> Your assignment: Would you please transcribe the records below from the line with "by_state (stat (ms_b s) (Z.of_nat n)) Hr; done." through their final line, exactly and with no other lines?
+ + + +
Lemma wp_addrq_one idx sys_prio usr_prio (Q : Z → mstate D → Prop) s :
  repls_wf (bmi_repls (ms_b s)) → finfo_ok f → 0 ≤ idx < fi_nrepls f →
  hasf (bcm_flags (ms_b s)) BMAPF_REPLMODWR = false → bmi_wrlocked (ms_b s) = false →
  (any_valid f (ms_b s) = false → Q (- SLERR_BMAP_ZERO) s) →
  (any_valid f (ms_b s) = true → addrq_makes_work (stat (ms_b s) idx) = true →
     ∀ b' s', one_changed addrq_tract idx (ms_b s) b' →
       states_written (ms_b s) (b_with_prio b' sys_prio usr_prio) s s' → Q 0 s') →
  (any_valid f (ms_b s) = true → addrq_makes_work (stat (ms_b s) idx) = false →
     ∀ s', (∀ j, 0 ≤ j < 64 → stat (ms_b s') j = stat (ms_b s) j) →
       Q (if hasf (arr_get addrq_retifset_one (stat (ms_b s) idx)) F_ALREADY
          then - PFLERR_ALREADY else - SLERR_REPL_NOT_ACT) s') →
  wp (addrq_bmap_one cfg nonce preclaim_notsup f [idx] sys_prio usr_prio) Q s.
Proof.
  intros Hwf Hf Hidx Hmod Hunl HQ0 HQ1 HQ2. unfold addrq_bmap_one. wp_step.
  apply wp_walk_anyvalid; [done..|]. intros z ->.
  destruct (any_valid f (ms_b s)) eqn:Hav; simpl; [|wp_step; by apply HQ0].
  wp_step. apply wp_walk_one; [done|done|done|done|apply addrq_tract_ok|].
  intros b' Hch. pose proof Hch as ((Hno & Hfl & Hod & _) & Hwf' & Hlk & Hor & Hst).
  wp_step. unfold set_prio, modB. wp_step. simpl.
  fold (addrq_makes_work (stat (ms_b s) idx)). destruct (addrq_makes_work (stat (ms_b s) idx)) eqn:Hmw.
  - apply wp_write_rel with (b := ms_b s); [done|done| |done|done|done|done|intros s' Hs'; by eapply HQ1].
    apply any_valid_has. change (any_valid f b' = true). apply one_changed_valid with (t := addrq_tract) (idx := idx) (b := ms_b s);
      [by intros j _ ->; left|apply Hf|done|done].
  - assert (Hsame : ∀ j, 0 ≤ j < 64 → stat b' j = stat (ms_b s) j).
    { intros j Hj. rewrite Hst by done. case_decide; [subst|done].
      pose proof (stat_range _ idx Hwf) as Hr. by by_state (stat (ms_b s) idx) Hr. }
    do 2 wp_step. apply wp_when; intros Hp.
    + apply wp_upd_write. intros s2 _ _ Hb2. do 2 wp_step. apply wp_bmap_rel. wp_step. apply HQ2; [done|done|].
      intros j Hj. rewrite <-Hsame by done. simpl. rewrite Hb2. by destruct (_ && _).
    + do 2 wp_step. apply wp_bmap_rel. wp_step. apply HQ2; [done|done|].
      intros j Hj. rewrite <-Hsame by done. simpl. by destruct (_ && _).
Qed.
End req_thms.

(** A request to replicate one bmap to the replica [idx].  A bmap
    without a valid copy is skipped ([SLERR_BMAP_ZERO]).  Otherwise a replica
    that is invalid, garbage or already being replicated is queued, everything
    else keeps its state, the new states are written and, when the backend
    logs the write, journaled and handed to the worker; one that is queued or
    valid gives [PFLERR_ALREADY] and one under truncation
    [SLERR_REPL_NOT_ACT], with no state changed. *)
Theorem addrq_one_outcome {D} `{BmapIO D} `{PflErr} cfg nonce ns f idx sys_prio usr_prio (s : mstate D) :
  repls_wf (bmi_repls (ms_b s)) → finfo_ok f → 0 ≤ idx < fi_nrepls f →
  hasf (bcm_flags (ms_b s)) BMAPF_REPLMODWR = false → bmi_wrlocked (ms_b s) = false →
  let v := stat (ms_b s) idx in
  let queue := any_valid f (ms_b s) &&
    bool_decide (v ∈ [BREPLST_INVALID; BREPLST_REPL_SCHED; BREPLST_GARBAGE; BREPLST_GARBAGE_SCHED]) in
  wp (addrq_bmap_one cfg nonce ns f [idx] sys_prio usr_prio) (λ rc s',
    rc = (if negb (any_valid f (ms_b s)) then - SLERR_BMAP_ZERO
          else if queue then 0
          else if bool_decide (v ∈ [BREPLST_REPL_QUEUED; BREPLST_VALID]) then - PFLERR_ALREADY
          else - SLERR_REPL_NOT_ACT) ∧
    (∀ j, 0 ≤ j < 64 →
       stat (ms_b s') j = if decide (j = idx ∧ queue = true) then BREPLST_REPL_QUEUED else stat (ms_b s) j) ∧
    (queue = true → ∃ b', stat b' idx = BREPLST_REPL_QUEUED ∧ states_written f (ms_b s) b' s s')) s.
Proof.
  intros Hwf Hf Hidx Hmod Hunl v queue. pose proof (stat_range _ idx Hwf) as Hr. fold v in Hr.
  apply wp_addrq_one; [done..| | |].
  - intros Hav. unfold queue. rewrite Hav. split_and!; [done| |done].
    intros j _. by rewrite decide_False by (by intros [_ ?]).
  - intros Hav Hmw b' s' Hch Hw. fold v in Hmw. destruct Hch as (_ & _ & _ & _ & Hst).
    assert (Hq : queue = true) by (unfold queue; rewrite Hav; revert Hmw; clear -Hr; clearbody v; by_state v Hr; done).
    assert (Hidx' : tr addrq_tract v = BREPLST_REPL_QUEUED) by (revert Hmw; clear -Hr; clearbody v; by_state v Hr; done).
    split_and!.
    + by rewrite Hav, Hq.
    + intros j Hj. replace (stat (ms_b s') j) with (stat b' j).
      2:{ destruct Hw as (rc0 & nb & lg & _ & Hb & _). rewrite Hb. by destruct lg. }
      rewrite Hst, Hq by done. destruct (decide (j = idx)) as [->|].
      * rewrite decide_True by done. exact Hidx'.
      * by rewrite decide_False by tauto.
    + intros _. exists (b_with_prio b' sys_prio usr_prio). split; [|done].
      destruct Hf as [Hnr _]. unfold SL_MAX_REPLICAS in Hnr.
      change (stat b' idx = BREPLST_REPL_QUEUED). rewrite Hst, decide_True by lia. exact Hidx'.
  - intros Hav Hmw s' Hsame. fold v in Hmw |- *.
    assert (Hq : queue = false) by (unfold queue; rewrite Hav; revert Hmw; clear -Hr; clearbody v; by_state v Hr; done).
    rewrite Hav, Hq. simpl. split_and!.
    + revert Hmw. clear -Hr. clearbody v. by_state v Hr; done.
    + intros j Hj. rewrite Hsame by done. by rewrite decide_False by (by intros [_ ?]).
    + done.
Qed.

Lemma addrq_one_outcome_witness :
  wp (addrq_bmap_one ∅ 1 (λ _, true) MemBmaps.fi [1] 4 5) (λ rc s',
    rc = 0 ∧
    (∀ j, 0 ≤ j < 64 →
       stat (ms_b s') j = if decide (j = 1 ∧ true = true) then BREPLST_REPL_QUEUED else stat ex_bmap j) ∧
    (true = true → ∃ b', stat b' 1 = BREPLST_REPL_QUEUED ∧ states_written MemBmaps.fi ex_bmap b' MemBmaps.st s'))
    MemBmaps.st.
Proof.
  apply (addrq_one_outcome ∅ 1 (λ _, true) MemBmaps.fi 1 4 5 MemBmaps.st).
  - exact ex_bmap_wf.
  - exact MemBmaps.fi_ok.
  - split; [discriminate|reflexivity].
  - reflexivity.
  - reflexivity.
Defined.

(** A request and the worker after it leave the scheduler something to
    find.  Start from a bmap with a valid copy whose pending replicas all have
    rows in the upsch table, and a replica that is not there yet.  When the
    request's write is logged, running the worker that was queued for the bmap
    gives the replica a row, and the bmap is ready for the next change. *)
Theorem addrq_worker_row {D} `{BmapIO D} `{PflErr} cfg nonce ns f n resid sys_prio usr_prio (s : mstate D) :
  repls_wf (bmi_repls (ms_b s)) → finfo_ok f → fi_repls f !! n = Some resid →
  NoDup (fi_repls f) → (∀ resid, resid ∈ fi_repls f → is_Some (libsl_id2res cfg resid)) →
  hasf (bcm_flags (ms_b s)) BMAPF_REPLMODWR = false → bmi_wrlocked (ms_b s) = false →
  any_valid f (ms_b s) = true → addrq_makes_work (stat (ms_b s) (Z.of_nat n)) = true →
  (stat (ms_b s) (Z.of_nat n) = BREPLST_REPL_SCHED →
     is_Some (ms_upsch s !! (resid, fi_fid f, bcm_bmapno (ms_b s)))) →
  (∀ d o c, ∃ rc nb d', pwritev_bmap d (bcm_bmapno (ms_b s)) o c = (rc, nb, true, d')) →
  wp (rc ← addrq_bmap_one cfg nonce ns f [Z.of_nat n] sys_prio usr_prio;
      _ ← slm_wkcb_wr_brepl f cfg nonce ns; mret rc) (λ rc s',
    rc = 0 ∧ is_Some (ms_upsch s' !! (resid, fi_fid f, bcm_bmapno (ms_b s))) ∧
    stat (ms_b s') (Z.of_nat n) = BREPLST_REPL_QUEUED ∧
    hasf (bcm_flags (ms_b s')) BMAPF_REPLMODWR = false ∧ bmi_wrlocked (ms_b s') = false) s.
Proof.
  intros Hwf Hf Hn Hnd Hres Hmod Hunl Hav Hmw Hrow Hlog. assert (Hnr := Hf). destruct Hnr as [Hnr _].
  assert (Hidx : 0 ≤ Z.of_nat n < fi_nrepls f) by (apply lookup_lt_Some in Hn; unfold fi_nrepls; lia).
  wp_step. apply wp_addrq_one; [done..|congruence| |congruence].
  intros _ _ b' s1 Hch (rc0 & nb & lg & Hw & Hb1 & Hu1 & _).
  destruct (Hlog (ms_disk s) (bmi_od (b_with_prio b' sys_prio usr_prio))
    (crc64_bmap (bmi_od (b_with_prio b' sys_prio usr_prio)))) as (rc1 & nb1 & d1 & Hw1).
  rewrite Hw1 in Hw. injection Hw as <- <- <- _.
  destruct Hch as ((Hno & Hfl & Hod & _) & Hwf' & Hlk & Hor & Hst). rewrite Hunl in Hor.
  wp_step. unfold slm_wkcb_wr_brepl. wp_step. wp_step. apply wp_upd_write. simpl. intros s2 Hu2 _ Hb2. wp_step.
  unfold SL_MAX_REPLICAS in Hnr. specialize (Hst (Z.of_nat n) ltac:(lia)). rewrite decide_True in Hst by done.
  assert (Hq : stat b' (Z.of_nat n) = BREPLST_REPL_QUEUED).
  { rewrite Hst. pose proof (stat_range _ (Z.of_nat n) Hwf) as Hr. revert Hmw. clear -Hr.
    by_state (stat (ms_b s) (Z.of_nat n)) Hr; done. }
  rewrite Hb1 in *. simpl in Hu2. split_and!; [done| | | |].
  - rewrite Hu2, Hu1, <-Hno.
    eapply (rows_after_is_some f cfg nonce ns Hnd Hres (b_with_flags (b_with_prio b' sys_prio usr_prio) _)); [done|].
    unfold act_of, upd_action. simpl.
    change (repl_stat (bmi_repls _) (Z.of_nat n)) with (stat b' (Z.of_nat n)). rewrite Hor, Hq.
    change (repl_stat (bmi_repls (ms_b s)) (Z.of_nat n)) with (stat (ms_b s) (Z.of_nat n)). rewrite Hno.
    pose proof (stat_range _ (Z.of_nat n) Hwf) as Hr. by_state (stat (ms_b s) (Z.of_nat n)) Hr; simpl; done || auto.
  - rewrite Hb2. exact Hq.
  - rewrite Hb2. simpl. rewrite hasf_clrf, Z.ldiff_diag. apply hasf_0_r.
  - by rewrite Hb2.
Qed.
+ + + +
> Written reply:
    by_state (stat (ms_b s) (Z.of_nat n)) Hr; done. }
  rewrite Hb1 in *. simpl in Hu2. split_and!; [done| | | |].
  - rewrite Hu2, Hu1, <-Hno.
    eapply (rows_after_is_some f cfg nonce ns Hnd Hres (b_with_flags (b_with_prio b' sys_prio usr_prio) _)); [done|].
    unfold act_of, upd_action. simpl.
    change (repl_stat (bmi_repls _) (Z.of_nat n)) with (stat b' (Z.of_nat n)). rewrite Hor, Hq.
    change (repl_stat (bmi_repls (ms_b s)) (Z.of_nat n)) with (stat (ms_b s) (Z.of_nat n)). rewrite Hno.
    pose proof (stat_range _ (Z.of_nat n) Hwf) as Hr. by_state (stat (ms_b s) (Z.of_nat n)) Hr; simpl; done || auto.
  - rewrite Hb2. exact Hq.
  - rewrite Hb2. simpl. rewrite hasf_clrf, Z.ldiff_diag. apply hasf_0_r.
  - by rewrite Hb2.
Qed.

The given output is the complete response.